The final image, in which the observed 2007 data is a clipping mask for the risk index map, displays mostly dark red areas, indicating that the areas evaluated by OpenIR to be of highest vulnerability (urban low-lying) have the most overlap with 2007 flood extents. The resulting image displays very little light pink areas, indicating that areas evaluated by OpenIR to be a lowest vulnerability (vegetation low-lying) were not flooded in 2007.
Percent area calculations quantitatively confirm these visual observations: the highest index level (#4, urban low-lying) overlaps with 66.64% of the 2007 flood area, while the lowest index level (#1, vegetation high-lying) overlaps with only 0.47% of the 2007 flooded area.

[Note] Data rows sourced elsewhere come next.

Lemma write_edit e dst : Forall good_field (fields e) -> EncodeTo e dst = Done (dst ++ bytes_of (fields e)).
Proof.
  unfold fields. rewrite !Forall_app. intros (G1 & G2 & G3 & G4 & G5 & G6 & G7 & G8). unfold EncodeTo. cbv zeta.
  assert (Hnum : forall b n (x : field), Forall good_field (optional b x) -> (good_field x -> uint64 n) -> b = true -> uint64 n) by (intros b n x H Hx ->; cbn in H; apply Forall_cons in H as [H _]; by apply Hx).
  assert (E1 : (if has_comparator_ e then PutLengthPrefixedSlice (PutVarint32 dst kComparator) (comparator_ e) else dst) = dst ++ bytes_of (optional (has_comparator_ e) (FComparator (comparator_ e)))).
  { unfold bytes_of. destruct (has_comparator_ e); cbn [optional map concat] in *; [|by rewrite app_nil_r]. apply Forall_cons in G1 as [G1 _]. cbn in G1. rewrite app_nil_r, put_slice, put_tag by done. cbn [field_bytes]. by rewrite <- app_assoc. }
  rewrite E1. rewrite (write_number _ _ _ (FLog (log_number_ e))); [|done|done|by apply (Hnum _ _ _ G2)]. cbn [mbind outcome_bind]. rewrite (write_number _ _ _ (FPrevLog (prev_log_number_ e))); [|done|done|by apply (Hnum _ _ _ G3)]. cbn [mbind outcome_bind].
  rewrite (write_number _ _ _ (FNextFile (next_file_number_ e))); [|done|done|by apply (Hnum _ _ _ G4)]. cbn [mbind outcome_bind]. rewrite (write_number _ _ _ (FLastSequence (last_sequence_ e))); [|done|done|by apply (Hnum _ _ _ G5)]. cbn [mbind outcome_bind].
  rewrite write_pointers by done. cbn [mbind outcome_bind]. rewrite write_deleted by done. cbn [mbind outcome_bind]. rewrite write_files by done. rewrite !bytes_app. by rewrite <- !app_assoc.
Qed.

(** ** Edits made by the setters *)

Record canonical (e : VersionEdit) : Prop := {
  cn_comparator : has_comparator_ e = false -> comparator_ e = [];
  cn_log : has_log_number_ e = false -> log_number_ e = 0;
  cn_prev : has_prev_log_number_ e = false -> prev_log_number_ e = 0;
  cn_next : has_next_file_number_ e = false -> next_file_number_ e = 0;
  cn_last : has_last_sequence_ e = false -> last_sequence_ e = 0;
  cn_deleted : StronglySorted (fun x y => pair_lt x y = true) (deleted_files_ e);
  cn_files : Forall (fun p => p.2 = new_FileMetaData (number p.2) (file_size p.2) (smallest p.2) (largest p.2)) (new_files_ e);
}.

Lemma pair_lt_trans x y z : pair_lt x y = true -> pair_lt y z = true -> pair_lt x z = true.
Proof. unfold pair_lt. lia. Qed.
Lemma pair_lt_irrefl x : pair_lt x x = false.
Proof. unfold pair_lt. lia. Qed.

Lemma elem_set_insert x l y : y ∈ set_insert x l -> y = x \/ y ∈ l.
Proof.
  induction l as [|z l IH]; cbn [set_insert]; [intros H; left; by apply list_elem_of_singleton|]. destruct (pair_lt x z); [rewrite elem_of_cons; tauto|]. destruct (pair_lt z x); [|tauto]. rewrite !elem_of_cons. tauto.
Qed.

Lemma set_insert_sorted x l : StronglySorted (fun x y => pair_lt x y = true) l -> StronglySorted (fun x y => pair_lt x y = true) (set_insert x l).
Proof.
  induction 1 as [|y l Hs IH Hy]; cbn [set_insert]; [repeat constructor|]. destruct (pair_lt x y) eqn:Exy.
  - constructor; [by constructor|]. constructor; [done|]. eapply Forall_impl; [exact Hy|]. intros z Hz. by apply (pair_lt_trans x y z).
  - destruct (pair_lt y x) eqn:Eyx; [|by constructor]. constructor; [done|]. apply Forall_forall. intros z Hz. apply elem_set_insert in Hz as [->|Hz]; [done|]. by apply (proj1 (Forall_forall _ _) Hy).
Qed.

(** Elements inserted in order stay in order. *)
Lemma set_insert_last x l : Forall (fun y => pair_lt y x = true) l -> set_insert x l = l ++ [x].
Proof.
  induction 1 as [|y l Hy Hl IH]; [done|]. cbn [set_insert app]. destruct (pair_lt x y) eqn:E; [pose proof (pair_lt_trans x y x E Hy); rewrite pair_lt_irrefl in *; done|]. by rewrite Hy, IH.
Qed.

Lemma fold_deleted ds : forall e, StronglySorted (fun x y => pair_lt x y = true) (deleted_files_ e ++ ds) ->
  fold_left apply_field (map (fun p => FDeleted p.1 p.2) ds) e = set_lists (compact_pointers_ e) (deleted_files_ e ++ ds) (new_files_ e) e.
Proof.
  induction ds as [|[level file] ds IH]; intros e Hs; cbn [map fold_left apply_field fst snd]; [rewrite app_nil_r; by destruct e|].
  assert (E : set_insert (level, file) (deleted_files_ e) = deleted_files_ e ++ [(level, file)]).
  { apply set_insert_last, Forall_forall. intros y Hy. apply (StronglySorted_app_1_elem_of _ _ _ _ _ Hs Hy). apply list_elem_of_here. }
  rewrite IH; unfold DeleteFile; cbn [deleted_files_ set_lists]; rewrite E; [|by rewrite <- app_assoc]. rewrite <- app_assoc. by destruct e.
Qed.

Lemma fold_pointers ps : forall e, fold_left apply_field (map (fun p => FPointer p.1 p.2) ps) e = set_lists (compact_pointers_ e ++ ps) (deleted_files_ e) (new_files_ e) e.
Proof.
  induction ps as [|[level key] ps IH]; intros e; cbn [map fold_left apply_field fst snd]; [rewrite app_nil_r; by destruct e|]. rewrite IH. unfold SetCompactPointer. cbn [compact_pointers_ set_lists deleted_files_ new_files_]. rewrite <- app_assoc. by destruct e.
Qed.

Lemma fold_files fs : forall e, Forall (fun p => p.2 = new_FileMetaData (number p.2) (file_size p.2) (smallest p.2) (largest p.2)) fs ->
  fold_left apply_field (map new_field fs) e = set_lists (compact_pointers_ e) (deleted_files_ e) (new_files_ e ++ fs) e.
Proof.
  induction fs as [|[level f] fs IH]; intros e Hf; cbn [map fold_left apply_field fst snd]; [rewrite app_nil_r; by destruct e|]. apply Forall_cons in Hf as [Hf Hfs]. cbn [fst snd] in Hf. rewrite IH by done. unfold AddFile, push_file. cbn [compact_pointers_ set_lists deleted_files_ new_files_].
  rewrite <- Hf, <- app_assoc. by destruct e.
Qed.

(** Reading into an edit that has pointers keeps them. *)
Definition with_pointers (ps : list (Z * list Z)) (e : VersionEdit) : VersionEdit := set_lists (ps ++ compact_pointers_ e) (deleted_files_ e) (new_files_ e) e.

Lemma fold_fields e e0 : canonical e -> fold_left apply_field (fields e) (ve_Clear e0) = with_pointers (compact_pointers_ e0) e.
Proof.
  intros C. unfold fields. rewrite !fold_left_app. set (e1 := fold_left apply_field _ _) at 4.
  assert (E1 : e1 = set_lists (compact_pointers_ e0) [] [] e).
  { unfold e1. destruct C as [C1 C2 C3 C4 C5 _ _]. destruct e as [co lo pr ne la hc hl hp hn hs ps ds fs]. cbn [has_comparator_ has_log_number_ has_prev_log_number_ has_next_file_number_ has_last_sequence_ comparator_ log_number_ prev_log_number_ next_file_number_ last_sequence_] in *.
    destruct hc; [|rewrite C1 by done]; (destruct hl; [|rewrite C2 by done]); (destruct hp; [|rewrite C3 by done]); (destruct hn; [|rewrite C4 by done]); (destruct hs; [|rewrite C5 by done]); reflexivity. }
  rewrite E1. rewrite fold_pointers, fold_deleted by (cbn; apply (cn_deleted _ C)). rewrite fold_files by apply (cn_files _ C). unfold with_pointers. by destruct e.
Qed.

Lemma apply_canonical e x : canonical e -> canonical (apply_field e x).
Proof.
  intros [C1 C2 C3 C4 C5 C6 C7]. destruct x; split; cbn; try done; [by apply set_insert_sorted|]. apply Forall_app. split; [done|]. by constructor.
Qed.

Lemma apply_good e x : Forall good_field (fields e) -> good_field x -> Forall good_field (fields (apply_field e x)).
Proof.
  unfold fields. rewrite !Forall_app. intros (G1 & G2 & G3 & G4 & G5 & G6 & G7 & G8) Gx. assert (H1 : forall y, good_field y -> Forall good_field [y]) by (intros y Hy; by constructor).
  destruct x; cbn [apply_field]; split_and!; cbn -[good_field kNumLevels]; try done; try (by apply H1).
  - rewrite map_app, Forall_app. split; [done|]. by apply H1.
  - apply Forall_forall. intros y Hy. apply list_elem_of_fmap in Hy as ([l f] & -> & Hy). apply elem_set_insert in Hy as [[= -> ->]|Hy]; [done|]. apply (proj1 (Forall_forall _ _) G7). apply list_elem_of_fmap. by exists (l, f).
  - rewrite map_app, Forall_app. split; [done|]. by apply H1.
Qed.

Lemma built_good xs : forall e, canonical e -> Forall good_field (fields e) -> Forall good_field xs -> canonical (fold_left apply_field xs e) /\ Forall good_field (fields (fold_left apply_field xs e)).
Proof.
  induction xs as [|x xs IH]; intros e C G Hx; [done|]. apply Forall_cons in Hx as [Hx Hxs]. cbn [fold_left]. apply IH; [by apply apply_canonical|by apply apply_good|done].
Qed.

Lemma new_canonical : canonical new_VersionEdit.
Proof. split; cbn; try done; constructor. Qed.

(** ** Arbitrary input *)

Lemma varint32_fallback_shorter p : forall shift r v rest, varint32_fallback p shift r = Some (v, rest) -> (length rest < length p)%nat.
Proof. induction p as [|b p IH]; intros shift r v rest; cbn [varint32_fallback]; destruct (shift <=? 28); try done. destruct (negb _); [intros E; apply IH in E; cbn; lia|]. intros [= _ <-]. cbn. lia. Qed.
Lemma get_varint32_shorter p v rest : GetVarint32 p = Some (v, rest) -> (length rest < length p)%nat.
Proof. unfold GetVarint32, GetVarint32Ptr. destruct p as [|b p]; [by apply varint32_fallback_shorter|]. destruct (Z.land b 128 =? 0); [intros [= _ <-]; cbn; lia|by apply varint32_fallback_shorter]. Qed.
Lemma varint64_ptr_shorter p : forall shift r v rest, varint64_ptr p shift r = Some (v, rest) -> (length rest < length p)%nat.
Proof. induction p as [|b p IH]; intros shift r v rest; cbn [varint64_ptr]; destruct (shift <=? 63); try done. destruct (negb _); [intros E; apply IH in E; cbn; lia|]. intros [= _ <-]. cbn. lia. Qed.
Lemma get_varint64_shorter p v rest : GetVarint64 p = Some (v, rest) -> (length rest < length p)%nat.
Proof. apply varint64_ptr_shorter. Qed.
Lemma get_slice_shorter p v rest : GetLengthPrefixedSlice p = Some (v, rest) -> (length rest < length p)%nat.
Proof.
  unfold GetLengthPrefixedSlice. destruct (GetVarint32 p) as [[len q]|] eqn:E; [|done]. cbn [mbind option_bind]. apply get_varint32_shorter in E. destruct (len <=? zlen q); [|done]. intros [= _ <-]. rewrite length_drop. lia.
Qed.
Lemma get_level_shorter p v rest : GetLevel p = Some (v, rest) -> (length rest < length p)%nat.
Proof. unfold GetLevel. destruct (GetVarint32 p) as [[w q]|] eqn:E; [|done]. apply get_varint32_shorter in E. destruct (w <? kNumLevels); [|done]. by intros [= _ <-]. Qed.

Ltac shorter := repeat match goal with
  | E : GetVarint64 _ = Some (_, _) |- _ => apply get_varint64_shorter in E
  | E : GetLengthPrefixedSlice _ = Some (_, _) |- _ => apply get_slice_shorter in E
  | E : GetLevel _ = Some (_, _) |- _ => apply get_level_shorter in E
  end.

Lemma decode_field_shorter tag input e rest e' : decode_field tag input e = inr (rest, e') -> (length rest < length input)%nat.
Proof.
  unfold decode_field, GetInternalKey. cbv zeta.
  repeat match goal with
    | |- context [if ?b then _ else _] => destruct b
    | |- context [GetVarint64 ?p] => let E := fresh "E" in destruct (GetVarint64 p) as [[? ?]|] eqn:E; cbn [mbind option_bind]; [|done]
    | |- context [GetLengthPrefixedSlice ?p] => let E := fresh "E" in destruct (GetLengthPrefixedSlice p) as [[? ?]|] eqn:E; cbn [mbind option_bind]; [|done]
    | |- context [GetLevel ?p] => let E := fresh "E" in destruct (GetLevel p) as [[? ?]|] eqn:E; cbn [mbind option_bind]; [|done]
    end; try done; intros [= -> _]; shorter; lia.
Qed.

(** Reading always ends, with a message or at a place where no tag can be read. *)
Lemma decode_loop_total fuel : forall input e, (length input < fuel)%nat -> exists msg rest e', decode_loop fuel input e = Done (msg, rest, e').
Proof.
  induction fuel as [|fuel IH]; intros input e Hf; [lia|]. cbn [decode_loop]. destruct (GetVarint32 input) as [[tag p]|] eqn:E; [|by eexists _, _, _]. apply get_varint32_shorter in E.
  destruct (decode_field tag p e) as [msg|[rest e']] eqn:Ef; [by eexists _, _, _|]. apply decode_field_shorter in Ef. apply IH. lia.
Qed.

However, the middle indices, #2 and #3, are more problematic. At 4.52%, index level #3 is much lower than index level #3, which is 28.38%. This indicates that areas of low-lying vegetation was more extensively flooded than high-lying urban areas.
In some ways, this result is quite intuitive: low-lying areas were more extensively flooded than high-lying areas; about 95% of the flood affected a low-lying area. But this process does highlight a problem in ranking environmental features in terms of risk. Perhaps it would make more sense for OpenIR’s data viewers to just to show flood planes, that is, low-lying areas. On the other hand, it is useful to know how low-lying areas intersect with vegetation and urban surfaces. Perhaps, instead of numerically ranking feature combinations, it would make more sense to label what they are: urban low-lying, urban high-lying, vegetation, low-lying, and vegetation high-lying. Professor Cesar Hidalgo also suggested that the four index colors are too similar; it would be easier on the eye if they were four different hues, instead of four shades of red.
These considerations return the discussion to issues of design and user interface, which we continued to explore in implementing our Summative Data Viewers.